### WHAT IS EXPECTED
Copy each line of the data that has "forall" in it.

### MATERIAL SUPPLIED
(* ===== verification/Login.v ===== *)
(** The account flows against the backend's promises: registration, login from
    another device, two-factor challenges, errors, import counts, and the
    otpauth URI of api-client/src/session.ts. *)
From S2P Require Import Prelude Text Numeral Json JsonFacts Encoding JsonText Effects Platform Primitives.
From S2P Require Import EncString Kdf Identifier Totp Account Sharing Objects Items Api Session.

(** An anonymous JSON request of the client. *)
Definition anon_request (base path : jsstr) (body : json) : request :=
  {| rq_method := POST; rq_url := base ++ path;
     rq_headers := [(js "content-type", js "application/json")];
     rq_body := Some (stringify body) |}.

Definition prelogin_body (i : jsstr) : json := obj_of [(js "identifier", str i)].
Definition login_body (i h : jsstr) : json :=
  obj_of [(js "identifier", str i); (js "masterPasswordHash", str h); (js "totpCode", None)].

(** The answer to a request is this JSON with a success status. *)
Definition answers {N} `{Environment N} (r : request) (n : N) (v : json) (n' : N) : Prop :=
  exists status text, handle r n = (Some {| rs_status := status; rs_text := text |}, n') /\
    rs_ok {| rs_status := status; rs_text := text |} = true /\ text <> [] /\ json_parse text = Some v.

* * *

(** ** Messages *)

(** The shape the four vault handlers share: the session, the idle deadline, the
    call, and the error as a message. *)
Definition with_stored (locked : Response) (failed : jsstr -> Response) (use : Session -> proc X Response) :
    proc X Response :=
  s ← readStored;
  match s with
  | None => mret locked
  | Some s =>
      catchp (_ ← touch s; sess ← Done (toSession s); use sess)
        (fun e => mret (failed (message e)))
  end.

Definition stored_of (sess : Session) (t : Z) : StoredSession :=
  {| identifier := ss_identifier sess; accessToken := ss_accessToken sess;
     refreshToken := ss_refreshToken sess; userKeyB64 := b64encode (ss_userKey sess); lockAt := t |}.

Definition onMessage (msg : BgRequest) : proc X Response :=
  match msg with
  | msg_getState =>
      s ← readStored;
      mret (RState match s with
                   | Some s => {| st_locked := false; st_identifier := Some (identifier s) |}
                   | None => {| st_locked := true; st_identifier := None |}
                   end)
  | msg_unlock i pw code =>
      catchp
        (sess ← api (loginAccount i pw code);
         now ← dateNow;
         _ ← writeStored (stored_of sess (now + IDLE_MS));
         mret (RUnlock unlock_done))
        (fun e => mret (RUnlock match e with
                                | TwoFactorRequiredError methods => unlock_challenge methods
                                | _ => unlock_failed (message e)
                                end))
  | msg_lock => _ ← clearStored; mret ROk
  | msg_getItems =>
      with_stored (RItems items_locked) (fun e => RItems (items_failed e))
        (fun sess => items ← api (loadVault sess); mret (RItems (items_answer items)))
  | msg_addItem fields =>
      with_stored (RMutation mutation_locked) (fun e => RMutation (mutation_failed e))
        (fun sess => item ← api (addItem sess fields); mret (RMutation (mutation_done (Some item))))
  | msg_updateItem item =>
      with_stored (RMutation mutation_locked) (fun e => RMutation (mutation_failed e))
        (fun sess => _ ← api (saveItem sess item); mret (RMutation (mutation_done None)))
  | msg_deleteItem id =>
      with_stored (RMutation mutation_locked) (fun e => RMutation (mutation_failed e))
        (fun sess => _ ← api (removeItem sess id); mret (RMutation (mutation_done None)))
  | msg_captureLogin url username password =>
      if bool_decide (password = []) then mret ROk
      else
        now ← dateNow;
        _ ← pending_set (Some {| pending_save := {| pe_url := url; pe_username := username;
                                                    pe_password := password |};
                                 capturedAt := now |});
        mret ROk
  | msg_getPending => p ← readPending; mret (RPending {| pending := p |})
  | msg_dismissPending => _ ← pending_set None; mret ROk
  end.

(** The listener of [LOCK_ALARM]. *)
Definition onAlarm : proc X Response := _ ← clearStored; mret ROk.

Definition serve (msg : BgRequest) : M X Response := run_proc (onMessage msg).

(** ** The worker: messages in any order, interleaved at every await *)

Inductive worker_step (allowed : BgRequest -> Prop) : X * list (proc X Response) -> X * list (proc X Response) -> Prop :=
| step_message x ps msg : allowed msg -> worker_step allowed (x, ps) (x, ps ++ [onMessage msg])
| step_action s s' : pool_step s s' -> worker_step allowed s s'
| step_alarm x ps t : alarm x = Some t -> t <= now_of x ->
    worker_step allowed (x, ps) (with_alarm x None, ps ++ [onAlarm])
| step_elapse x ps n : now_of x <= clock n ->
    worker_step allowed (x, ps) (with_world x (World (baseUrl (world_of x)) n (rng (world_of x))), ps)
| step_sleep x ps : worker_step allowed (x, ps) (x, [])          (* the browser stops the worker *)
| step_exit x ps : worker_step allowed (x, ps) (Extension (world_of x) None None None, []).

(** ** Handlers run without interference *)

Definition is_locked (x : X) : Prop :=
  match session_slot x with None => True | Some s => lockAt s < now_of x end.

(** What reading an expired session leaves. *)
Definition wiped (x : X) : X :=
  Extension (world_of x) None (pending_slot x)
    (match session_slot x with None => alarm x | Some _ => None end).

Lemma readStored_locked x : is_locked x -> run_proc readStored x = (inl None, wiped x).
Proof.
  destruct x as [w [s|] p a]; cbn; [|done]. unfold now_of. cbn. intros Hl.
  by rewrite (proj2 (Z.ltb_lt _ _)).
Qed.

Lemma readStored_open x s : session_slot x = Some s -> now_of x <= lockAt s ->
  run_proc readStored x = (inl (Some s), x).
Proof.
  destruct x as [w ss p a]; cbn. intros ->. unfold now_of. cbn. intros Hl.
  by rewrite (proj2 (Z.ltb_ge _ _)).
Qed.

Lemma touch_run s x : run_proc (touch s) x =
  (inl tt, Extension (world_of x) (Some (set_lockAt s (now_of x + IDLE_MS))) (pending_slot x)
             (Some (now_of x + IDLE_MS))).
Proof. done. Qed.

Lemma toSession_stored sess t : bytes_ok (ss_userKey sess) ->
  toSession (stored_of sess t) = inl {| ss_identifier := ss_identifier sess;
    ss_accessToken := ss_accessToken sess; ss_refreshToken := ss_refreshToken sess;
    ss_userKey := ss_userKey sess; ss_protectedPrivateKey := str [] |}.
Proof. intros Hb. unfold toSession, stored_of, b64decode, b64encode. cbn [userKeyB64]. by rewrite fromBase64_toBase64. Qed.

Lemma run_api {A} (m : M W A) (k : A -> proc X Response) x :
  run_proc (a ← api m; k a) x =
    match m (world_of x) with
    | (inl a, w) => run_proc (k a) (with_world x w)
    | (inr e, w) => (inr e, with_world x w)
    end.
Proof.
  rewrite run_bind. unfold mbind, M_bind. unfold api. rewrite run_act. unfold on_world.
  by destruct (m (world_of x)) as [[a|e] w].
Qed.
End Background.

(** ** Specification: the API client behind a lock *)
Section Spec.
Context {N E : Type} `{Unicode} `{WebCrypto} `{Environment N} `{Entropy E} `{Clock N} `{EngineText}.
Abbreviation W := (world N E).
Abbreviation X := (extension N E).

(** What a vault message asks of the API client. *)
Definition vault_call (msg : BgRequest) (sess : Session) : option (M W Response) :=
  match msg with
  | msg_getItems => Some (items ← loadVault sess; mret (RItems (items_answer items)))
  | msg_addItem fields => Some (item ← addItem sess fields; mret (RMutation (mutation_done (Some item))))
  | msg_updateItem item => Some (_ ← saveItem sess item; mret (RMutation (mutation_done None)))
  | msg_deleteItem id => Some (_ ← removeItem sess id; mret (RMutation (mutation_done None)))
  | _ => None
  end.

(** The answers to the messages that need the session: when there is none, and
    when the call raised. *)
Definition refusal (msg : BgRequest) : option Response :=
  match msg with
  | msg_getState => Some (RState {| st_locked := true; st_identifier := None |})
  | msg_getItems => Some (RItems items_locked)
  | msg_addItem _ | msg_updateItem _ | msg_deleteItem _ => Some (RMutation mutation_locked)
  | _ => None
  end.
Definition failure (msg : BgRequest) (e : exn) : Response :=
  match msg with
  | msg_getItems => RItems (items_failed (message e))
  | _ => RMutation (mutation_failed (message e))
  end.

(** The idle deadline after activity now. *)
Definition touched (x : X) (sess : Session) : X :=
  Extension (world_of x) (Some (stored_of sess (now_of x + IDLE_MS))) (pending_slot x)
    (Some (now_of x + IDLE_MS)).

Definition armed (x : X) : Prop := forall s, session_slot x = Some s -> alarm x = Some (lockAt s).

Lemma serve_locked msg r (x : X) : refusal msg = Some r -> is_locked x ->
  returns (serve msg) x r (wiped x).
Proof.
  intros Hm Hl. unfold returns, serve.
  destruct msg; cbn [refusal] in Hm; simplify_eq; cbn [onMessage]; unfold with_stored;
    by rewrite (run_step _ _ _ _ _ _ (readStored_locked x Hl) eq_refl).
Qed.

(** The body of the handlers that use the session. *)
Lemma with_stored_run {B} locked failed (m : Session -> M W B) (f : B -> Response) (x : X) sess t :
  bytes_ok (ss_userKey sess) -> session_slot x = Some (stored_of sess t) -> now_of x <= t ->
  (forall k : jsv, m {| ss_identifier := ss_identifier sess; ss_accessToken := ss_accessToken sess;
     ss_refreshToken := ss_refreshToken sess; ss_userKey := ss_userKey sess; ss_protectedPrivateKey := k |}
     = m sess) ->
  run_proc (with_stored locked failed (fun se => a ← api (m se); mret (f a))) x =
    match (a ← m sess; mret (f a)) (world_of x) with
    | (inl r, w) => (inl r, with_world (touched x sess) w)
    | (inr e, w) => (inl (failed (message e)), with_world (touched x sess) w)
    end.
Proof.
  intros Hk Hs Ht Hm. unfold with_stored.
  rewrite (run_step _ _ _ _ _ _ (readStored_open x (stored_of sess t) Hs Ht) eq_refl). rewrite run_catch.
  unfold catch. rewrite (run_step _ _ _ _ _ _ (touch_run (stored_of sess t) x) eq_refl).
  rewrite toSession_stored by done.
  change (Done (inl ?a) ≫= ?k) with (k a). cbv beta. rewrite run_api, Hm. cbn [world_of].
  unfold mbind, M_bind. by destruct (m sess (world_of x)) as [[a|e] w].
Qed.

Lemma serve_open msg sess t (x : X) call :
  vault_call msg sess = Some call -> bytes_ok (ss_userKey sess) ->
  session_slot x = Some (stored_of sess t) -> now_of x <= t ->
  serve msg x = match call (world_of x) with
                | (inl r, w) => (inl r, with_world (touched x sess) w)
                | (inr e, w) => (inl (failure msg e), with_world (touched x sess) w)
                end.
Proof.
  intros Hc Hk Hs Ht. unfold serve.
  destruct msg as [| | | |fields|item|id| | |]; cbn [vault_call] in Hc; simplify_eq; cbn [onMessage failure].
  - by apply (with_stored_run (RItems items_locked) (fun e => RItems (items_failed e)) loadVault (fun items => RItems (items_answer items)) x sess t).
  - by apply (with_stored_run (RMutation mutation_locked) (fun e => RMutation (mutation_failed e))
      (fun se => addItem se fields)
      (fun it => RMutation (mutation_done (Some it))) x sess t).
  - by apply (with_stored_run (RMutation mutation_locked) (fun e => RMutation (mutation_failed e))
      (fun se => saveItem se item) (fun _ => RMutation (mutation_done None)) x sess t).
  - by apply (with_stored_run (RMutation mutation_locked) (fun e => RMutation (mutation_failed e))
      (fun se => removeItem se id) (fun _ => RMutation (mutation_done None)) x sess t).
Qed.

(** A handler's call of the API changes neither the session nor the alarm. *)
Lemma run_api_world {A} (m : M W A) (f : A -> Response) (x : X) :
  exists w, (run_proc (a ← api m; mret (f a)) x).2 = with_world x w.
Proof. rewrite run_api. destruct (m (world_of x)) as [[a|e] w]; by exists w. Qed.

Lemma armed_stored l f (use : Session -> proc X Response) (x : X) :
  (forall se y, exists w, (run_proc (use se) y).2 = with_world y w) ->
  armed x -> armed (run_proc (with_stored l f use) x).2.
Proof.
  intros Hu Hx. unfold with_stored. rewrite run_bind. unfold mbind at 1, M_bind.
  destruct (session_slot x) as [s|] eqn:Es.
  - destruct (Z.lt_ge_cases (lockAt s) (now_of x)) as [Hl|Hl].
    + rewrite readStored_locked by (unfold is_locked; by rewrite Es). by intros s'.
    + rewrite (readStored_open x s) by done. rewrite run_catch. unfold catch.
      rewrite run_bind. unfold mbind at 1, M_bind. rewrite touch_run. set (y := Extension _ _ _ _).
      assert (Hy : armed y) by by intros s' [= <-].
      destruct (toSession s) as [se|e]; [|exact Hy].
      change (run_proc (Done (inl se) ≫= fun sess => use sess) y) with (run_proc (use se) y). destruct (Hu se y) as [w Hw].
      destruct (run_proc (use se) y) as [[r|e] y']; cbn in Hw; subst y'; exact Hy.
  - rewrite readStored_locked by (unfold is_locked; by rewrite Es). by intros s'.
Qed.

### ANSWER SECTION
Definition armed (x : X) : Prop := forall s, session_slot x = Some s -> alarm x = Some (lockAt s).
  (forall k : jsv, m {| ss_identifier := ss_identifier sess; ss_accessToken := ss_accessToken sess;
  (forall se y, exists w, (run_proc (use se) y).2 = with_world y w) ->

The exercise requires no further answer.